In realtà, la parola “comune” è fuorviante. L’area in questione è della dimensione della Scozia, in gran parte montuosa e il 70 per cento della popolazione non è urbana. È un capriccio della burocrazia cinese (con un pizzico di politicizzazione interna) che, nel 1997, il posto ha ricevuto una designazione municipale. Ma la città stessa, con una popolazione di circa sette milioni di abitanti, è ancora il simbolo più potente dello sviluppo vertiginoso della “mega-Cina”.

Ci sono più gru qui al lavoro che a Shanghai o Pechino e più cementiere, più squadre di costruzione che altrove. In un giorno medio, l’economia locale si espande di 10 milioni di yuan (oltre 1 milione di euro) ogni 24 ore. Non c’è dubbio che, in una nazione di superlativi, Chongqing sia la più grande storia urbana finora conosciuta.

Come città nell’entroterra, Chongqing è storicamente molto meno sviluppata delle grandi città della costa orientale. È nota da tempo per il suo clima orrendo: è umido e nuvoloso e si diceva un tempo che, quando usciva il sole, i cani abbaiavano allarmati e le persone erano nervose e ostili.

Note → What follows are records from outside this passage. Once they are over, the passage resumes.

(* ===== verification/UtxoStage.v ===== *)
(** * The apply stage

    Models the stage runner (lib/util/src/stage.c), the utxo_apply stage
    (app/jobs/src/utxo_apply_stage.c, utxo_apply_log_store.c) and its reorg unwind
    (utxo_apply_delta_reorg.c) over the progress store: a tick first disconnects the applied
    blocks that left the active chain, then applies the next block of the active chain,
    each in one SQLite transaction.

    SQLite itself is not under src/.  Modelled is its documented behaviour: a statement
    takes effect or fails without an effect, ROLLBACK restores the state at BEGIN, reads see
    the connection's own writes.  Which statements fail is a schedule ([write_faults] for
    writes, BEGIN and COMMIT; [read_faults] for reads), over which the theorems quantify.
    The in-memory active chain, the block reader and the author flag are the environment of
    a tick. *)

From stdpp Require Import gmap.
From S2P Require Import Prelude Serialize Script Transaction Params Block CoinsMath Coins UtxoDelta Finality.

(** ** The progress store *)

Record delta_row := DeltaRow { row_branch_hash : uint256_t; row_spent_blob : bytes; row_added_blob : bytes }.

Inductive apply_status := verified | nullifier_conflict | rejected (s : delta_status).

(** The text columns of a row; the counts are those of an accepted block *)
Record log_row := LogRow {
  log_status : apply_status;
  log_ok : bool;
  log_counts : Z * Z * Z;
  log_kind : option failure_kind;
  log_detail : option bytes;
}.

Record progress := Progress {
  p_coins : coins_table;
  p_delta : gmap Z delta_row;
  p_log : gmap Z log_row;
  p_cursor : option Z;            (* stage_cursor row of utxo_apply *)
  p_applied : option Z;           (* progress_meta row of the applied height *)
  p_pv_cursor : option Z;         (* stage_cursor row of proof_validate *)
  p_pv_log : gmap Z Z;            (* the ok column of proof_validate_log *)
}.

Definition set_coins (f : coins_table -> coins_table) (p : progress) : progress :=
  {| p_coins := f (p_coins p); p_delta := p_delta p; p_log := p_log p; p_cursor := p_cursor p;
     p_applied := p_applied p; p_pv_cursor := p_pv_cursor p; p_pv_log := p_pv_log p |}.

Definition set_delta (f : gmap Z delta_row -> gmap Z delta_row) (p : progress) : progress :=
  {| p_coins := p_coins p; p_delta := f (p_delta p); p_log := p_log p; p_cursor := p_cursor p;
     p_applied := p_applied p; p_pv_cursor := p_pv_cursor p; p_pv_log := p_pv_log p |}.

Definition set_log (f : gmap Z log_row -> gmap Z log_row) (p : progress) : progress :=
  {| p_coins := p_coins p; p_delta := p_delta p; p_log := f (p_log p); p_cursor := p_cursor p;
     p_applied := p_applied p; p_pv_cursor := p_pv_cursor p; p_pv_log := p_pv_log p |}.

Durante la guerra con il Giappone, dal 1937 al 1945, fu la capitale provvisoria del leader nazionalista Chiang Kai-shek e più di 50 ambasciate straniere furono trasferite a Chongqing. Ma quando fu fondata la Repubblica popolare sotto il presidente Mao, fu declassata allo stato di città sub-provinciale all’interno della provincia del Sichuan.

Oggi è la chiave di un programma di sviluppo per la Cina occidentale progettato per controbilanciare l’enfasi precedente sulle regioni costiere. Ospita la più grande fabbrica di alluminio dell’Asia. Più di 20 grandi aziende manifatturiere straniere si sono stabilite lì, investendo circa 4 miliardi di euro nel 2010.

L’obiettivo è quello di trasformarla nella capitale mondiale per le piccole transazioni finanziarie online. È già la più grande produttrice di motociclette in Cina.

Il centro della città presenta ancora strade tortuose fiancheggiate da bancarelle di frutta e verdura. Un tratto di vecchi edifici dello Yangtze è stato trasformato in un complesso commerciale e gastronomico specializzato nello spezzatino del Sichuan, la specialità locale.

Circa 100.000 portatori di “bangbang” trasportano carichi su pali di bambù su e giù per i ripidi pendii sopra i fiumi Yangtze e Jialing, guadagnando circa 2 euro al giorno. Ma molte delle strutture più vecchie sono state abbattute per far posto a blocchi di torri e unità industriali. La città ha già un teatro dell’opera da 3.000 posti, una ruota panoramica in stile London Eye, un’università, una piazza dell’arte e un centro congressi ed esposizioni.

Gran parte della crescita è stata guidata da Bo Xilai, figlio del ministro delle finanze di Mao. Come segretario di partito di Chongqing, ha eguagliato la sua spinta all’espansione economica con una crociata contro i capi della malavita della città, culminato in 13 condanne a morte. Ma si rese impopolare con i funzionari, mandandoli a lavorare con i contadini, in un modo degno della Rivoluzione culturale. La sua sontuosa spesa pubblica, compresi 1 miliardo di euro di piantagioni di alberi di gingko, si dice anche che abbia portato la città vicino alla bancarotta.